You never know what you will discover while walking along a beach during an outgoing tide. A sandy shoreline with an ebbing tide is always full of surprises.
The unexpected find of the day took place on Christmas day. I was walking along the water’s edge of Raritan Bay in Union Beach, NJ. The remains of Atlantic rock crabs (Cancer irroratus) were everywhere, washing ashore with every wave. Bits of shells, claws, and other body parts, some attached to seaweed or tender fragments of algae, strewn on the sand amid pebbles and trash.
What could have slaughtered these little crabs? Obviously it’s a dangerous and stressful world underneath the waves. Food can be found, but only at the risk of being a meal for a larger or faster sea creature.
With so many rock crab relics, though, these little critters were most likely not leftovers from lunch.
Many washed in from currents of the estuary, probably due to environmental extremes, such as a quick change in salinity or water temperature. The rock crabs could be an indicator of colder waters coming in after a few months of mild temperatures. Change is ensuing along the subtidal area of the bay or around jetties and under and around rocks where rock crabs commonly call home.
Rock crabs are one of the most common crabs in the subtidal zone of New York Harbor. It’s the area just below the low tide line and which is always covered by water. Critters that live here often cannot tolerate long exposure to air or sun, such as sea stars, shrimp, fish, and crabs.
Not sure why, but the rock crabs I found lying around were all males. Maybe the females had migrated to deeper waters of the bay before the upturn. If so, they got lucky.
After looking at one lifeless crab after another lying on the beach, it was a delightful surprise to see a few still alive. The hardiest endure.

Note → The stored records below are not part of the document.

(* ===== verification/Lifecycle.v ===== *)
(** Admission of connection attempts (apps/gpservice/src/vpn_task.rs, [LifecycleHandle],
    [ConnectReservation] and [AttemptDrain]): at most one attempt is admitted, a
    reservation owns it until the actor does, and every owner of a drain sees it end.

    [Lifecycle] is what every clone of the handle shares. An [AttemptCompletion] is
    named by its attempt: [completed] holds the attempts whose flag is set. The
    waiters of [Notify] check the flag after they register, so a wake-up carries
    nothing but the flag. Each operation below is one critical section of the
    admissions mutex. Attempt numbers wrap at 64 bits, as in a release build. *)
From S2P Require Import Prelude Utf8 ThirdParty Transport Session Service.

#[local] Open Scope N_scope.

Inductive AdmissionPhase := Preparing | Pending | Active | Stopping.
#[export] Instance AdmissionPhase_eq_dec : EqDecision AdmissionPhase.
Proof. solve_decision. Defined.

(** [VpnSessionInfo] of crates/openconnect. *)
Record VpnSessionInfo := {
  vsi_lifetime_secs : option N;
  vsi_user_expires : option N;
  vsi_lifetime_warning : option SessionWarning;
  vsi_nlb_enabled : bool;
  vsi_nlb_connected_gw_ip : option string;
}.

Section lifecycle.
Context {TS T : Type} `{CancellationTokens TS T}.
Context {Q : Type → Type} `{Mpsc Q} {W : Type → Type} `{Watch W}.
(** What a prepared connection holds besides its request, and a tunnel monitor. *)
Context {Resources Monitor : Type}.

Record PreparedConnection := {
  prepared_request : ConnectRequest;
  prepared_resources : Resources;
}.

Record TunnelBinding := {
  tb_attempt : N;
  tb_monitor : option Monitor;
  tb_non_tunnel : bool;
}.
Definition tunnel_binding_default : TunnelBinding :=
  {| tb_attempt := 0; tb_monitor := None; tb_non_tunnel := false |}.

Inductive LifecycleEvent :=
  | EvTunnelMonitor (attempt : N) (monitor : Monitor)
  | EvStart (attempt : N) (connection : PreparedConnection) (desktop_uid : option N)
      (edited_report : option string) (session_id : option Uuid)
  | EvStop (attempt : N)
  | EvScriptTunSuspended (attempt : N)
  | EvReconnectRequired (attempt : N)
  | EvEstablished (attempt : N) (session : VpnSessionInfo)
  | EvMembersChanged (attempt : N) (members : list GatewaySessionSummary)
      (failures : list GatewayFailureSummary)
  | EvEnded (attempt : N)
  | EvFailed (attempt : N) (reason : string)
  | EvPreparationReleased.

Record Admission := {
  adm_attempt : N;
  adm_phase : AdmissionPhase;
  adm_stop_requested : bool;
  adm_cancellation : T;
}.
Record Admissions := {
  closed : bool;
  next_attempt : N;
  current : option Admission;
  restart : option (N * Uuid);
}.
Definition admissions_default : Admissions :=
  {| closed := false; next_attempt := 0; current := None; restart := None |}.

Record Lifecycle := {
  tokens : TS;
  completed : gset N;
  admissions : Admissions;
  events : Q LifecycleEvent;
  tunnel : W TunnelBinding;
  state : W VpnState.t;
}.

(** Field updates. *)
Definition set_adm_phase (v : AdmissionPhase) (s : Admission) : Admission := {|
  adm_attempt := adm_attempt s; adm_phase := v;
  adm_stop_requested := adm_stop_requested s; adm_cancellation := adm_cancellation s
|}.
Definition set_adm_stop_requested (v : bool) (s : Admission) : Admission := {|
  adm_attempt := adm_attempt s; adm_phase := adm_phase s; adm_stop_requested := v;
  adm_cancellation := adm_cancellation s
|}.
Definition set_closed (v : bool) (s : Admissions) : Admissions := {|
  closed := v; next_attempt := next_attempt s; current := current s;
  restart := restart s
|}.
Definition set_next_attempt (v : N) (s : Admissions) : Admissions := {|
  closed := closed s; next_attempt := v; current := current s; restart := restart s
|}.
Definition set_current (v : option Admission) (s : Admissions) : Admissions := {|
  closed := closed s; next_attempt := next_attempt s; current := v;
  restart := restart s
|}.
Definition set_restart (v : option (N * Uuid)) (s : Admissions) : Admissions := {|
  closed := closed s; next_attempt := next_attempt s; current := current s;
  restart := v
|}.
Definition set_tokens (v : TS) (s : Lifecycle) : Lifecycle := {|
  tokens := v; completed := completed s; admissions := admissions s;
  events := events s; tunnel := tunnel s; state := state s
|}.
Definition set_completed (v : gset N) (s : Lifecycle) : Lifecycle := {|
  tokens := tokens s; completed := v; admissions := admissions s; events := events s;
  tunnel := tunnel s; state := state s
|}.
Definition set_admissions (v : Admissions) (s : Lifecycle) : Lifecycle := {|
  tokens := tokens s; completed := completed s; admissions := v; events := events s;
  tunnel := tunnel s; state := state s
|}.
Definition set_events (v : Q LifecycleEvent) (s : Lifecycle) : Lifecycle := {|
  tokens := tokens s; completed := completed s; admissions := admissions s;
  events := v; tunnel := tunnel s; state := state s
|}.
Definition set_tunnel (v : W TunnelBinding) (s : Lifecycle) : Lifecycle := {|
  tokens := tokens s; completed := completed s; admissions := admissions s;
  events := events s; tunnel := v; state := state s
|}.
Definition set_state (v : W VpnState.t) (s : Lifecycle) : Lifecycle := {|
  tokens := tokens s; completed := completed s; admissions := admissions s;
  events := events s; tunnel := tunnel s; state := v
|}.

Record ConnectReservation := {
  rsv_attempt : N;
  rsv_cancellation : T;
}.
Record AttemptDrain := {
  drain_cancellation : T;
  drain_attempt : N;
}.

Definition cancel (t : T) (l : Lifecycle) : Lifecycle := set_tokens (token_cancel t (tokens l)) l.
Definition set_current_admission (a : option Admission) (l : Lifecycle) : Lifecycle :=
  set_admissions (set_current a (admissions l)) l.
(** [let _ = events.try_send(e)] *)
Definition post (e : LifecycleEvent) (l : Lifecycle) : Lifecycle :=
  set_events (try_send e (events l)).2 l.

(** The current admission, if it is that of [attempt]. *)
Definition admission_of (attempt : N) (l : Lifecycle) : option Admission :=
  match current (admissions l) with
  | Some a => if adm_attempt a =? attempt then Some a else None
  | None => None
  end.

Definition reserve_connect (r : option (N * Uuid)) (l : Lifecycle) :
    result ServiceResult ConnectReservation * Lifecycle :=
  let a := admissions l in
  if closed a then (Err (rejected Transport.Internal "VPN task is unavailable"), l)
  else if bool_decide (is_Some (current a)) then
    (Err (rejected Busy "A VPN connection is already in progress"), l)
  else if bool_decide (is_Some r) && negb (bool_decide (restart a = r)) then
    (Err (rejected InvalidRequest "Reconnect request is no longer current"), l)
  else
    let attempt := next_attempt a in
    let (t, ts) := token_new (tokens l) in
    let a := set_next_attempt (cast u64_max (attempt + 1)) (set_restart None a) in
    let a := set_current (Some {| adm_attempt := attempt; adm_phase := Preparing;
                                  adm_stop_requested := false; adm_cancellation := t |}) a in
    (Ok {| rsv_attempt := attempt; rsv_cancellation := t |},
     set_tokens ts (set_admissions a l)).

(** Mark the current admission as stopping and cancel it. *)
Definition stop_admission (adm : Admission) (l : Lifecycle) : Lifecycle :=
  cancel (adm_cancellation adm)
    (set_current_admission (Some (set_adm_phase Stopping (set_adm_stop_requested true adm))) l).

Definition request_disconnect (l : Lifecycle) : ServiceResult * Lifecycle :=
  let l := set_admissions (set_restart None (admissions l)) l in
  match current (admissions l) with
  | None => (Accepted, set_state (watch_send_replace VpnState.Disconnected (state l)) l)
  | Some adm =>
      if adm_stop_requested adm then (Accepted, l)
      else (Accepted, post (EvStop (adm_attempt adm)) (stop_admission adm l))
  end.

(** [disconnect_and_wait] up to its wait: the attempt whose completion it then
    waits for, or [None] for the immediate [false]. *)
Definition disconnect_and_wait (l : Lifecycle) : option N * Lifecycle :=
  match current (admissions l) with
  | None => (None, l)
  | Some adm =>
      (Some (adm_attempt adm),
       if adm_stop_requested adm then l
       else stop_admission adm (post (EvStop (adm_attempt adm)) l))
  end.
(** The wait returns [true] as soon as the flag is set. *)
Definition wait_returns (attempt : N) (l : Lifecycle) : bool :=
  bool_decide (attempt ∈ completed l).

Definition is_stop_requested (attempt : N) (l : Lifecycle) : bool :=
  match admission_of attempt l with Some a => adm_stop_requested a | None => false end.

Definition close_admission (l : Lifecycle) : Lifecycle :=
  let l := set_admissions (set_closed true (admissions l)) l in
  match current (admissions l) with
  | Some adm => stop_admission adm l
  | None => l
  end.

Definition attempt_cancellation (attempt : N) (l : Lifecycle) : T * Lifecycle :=
  match admission_of attempt l with
  | Some a => (adm_cancellation a, l)
  | None => let (t, ts) := token_new (tokens l) in (t, set_tokens (token_cancel t ts) l)
  end.

Definition activate_attempt (attempt : N) (l : Lifecycle) : bool * Lifecycle :=
  match current (admissions l) with
  | None => (false, l)
  | Some adm =>
      if negb (adm_attempt adm =? attempt) || adm_stop_requested adm ||
         token_cancelled (adm_cancellation adm) (tokens l) ||
         negb (bool_decide (adm_phase adm = Pending))
      then (false, l)
      else (true, set_current_admission (Some (set_adm_phase Active adm)) l)
  end.

Definition clear_attempt (attempt : N) (l : Lifecycle) : Lifecycle :=
  match admission_of attempt l with
  | None => l
  | Some _ => set_completed ({[attempt]} ∪ completed l) (set_current_admission None l)
  end.

(** ** Reservations *)

(** [None] is the failed [expect]. *)
Definition reservation_drain (r : ConnectReservation) (l : Lifecycle) : option AttemptDrain :=
  match admission_of (rsv_attempt r) l with
  | Some _ => Some {| drain_cancellation := rsv_cancellation r; drain_attempt := rsv_attempt r |}
  | None => None
  end.

(** [Drop] of a reservation that was not transferred. *)
Definition reservation_drop (r : ConnectReservation) (l : Lifecycle) : Lifecycle :=
  post EvPreparationReleased (clear_attempt (rsv_attempt r) (cancel (rsv_cancellation r) l)).

(** The body of [commit] under the lock; the flag is [transferred]. *)
Definition commit_locked (r : ConnectReservation) (c : PreparedConnection)
    (uid : option N) (report : option string) (session : option Uuid) (l : Lifecycle) :
    ServiceResult * bool * Lifecycle :=
  if closed (admissions l) then (rejected Transport.Internal "VPN task is unavailable", false, l)
  else match admission_of (rsv_attempt r) l with
  | None => (rejected InvalidRequest "Connection preparation was superseded", false, l)
  | Some adm =>
      if adm_stop_requested adm || token_cancelled (rsv_cancellation r) (tokens l)
      then (rejected InvalidRequest "Connection preparation was cancelled", false, l)
      else
        let (sent, q) := try_send (EvStart (rsv_attempt r) c uid report session) (events l) in
        match sent with
        | Sent => (Accepted, true,
            set_current_admission (Some (set_adm_phase Pending adm)) (set_events q l))
        | Full => (rejected Busy "VPN lifecycle queue is full", false, l)
        | Closed => (rejected Transport.Internal "VPN task is unavailable", false, l)
        end
  end.

(** [commit] consumes the reservation: what is not transferred is dropped. *)
Definition commit (r : ConnectReservation) (c : PreparedConnection)
    (uid : option N) (report : option string) (session : option Uuid) (l : Lifecycle) :
    ServiceResult * Lifecycle :=
  let '(result, transferred, l) := commit_locked r c uid report session l in
  (result, if (transferred : bool) then l else reservation_drop r l).

(** ** Drains *)
Definition drain_cancel (d : AttemptDrain) (l : Lifecycle) : Lifecycle :=
  cancel (drain_cancellation d) l.
Definition drain_is_complete (d : AttemptDrain) (l : Lifecycle) : bool :=
  wait_returns (drain_attempt d) l.
End lifecycle.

Holding one in my hand, I could feel nine flat projections on top of its carapace. I could see the characteristic purplish brown spots sprinkled over its upper exoskeleton. It had two short, stubby front claws that are normally powerful, but heavy and slow, perfect for crushing shells of mussels or crabs for food.
The rock crab was about five inches across, approximately the length of a moderate sized blue crab. Unlike blue crabs, though, this crab was no pincher and in no mood to be touched. It was weak and stunned from being splashed around along the water’s edge.
Normally, rock crabs would be active and animated foraging one last time for small seaweeds, worms, mollusks, and crustaceans before winter’s arrival. Perhaps scurrying around from crevice to crevice this time of year was what caused the demise for many.
After taking a few pictures and some video, I released the poor rock crabs back into the bay. Good luck little crabs. I hope you survive a little longer the life-and-death struggle that takes place every day underneath the waters in New York Harbor.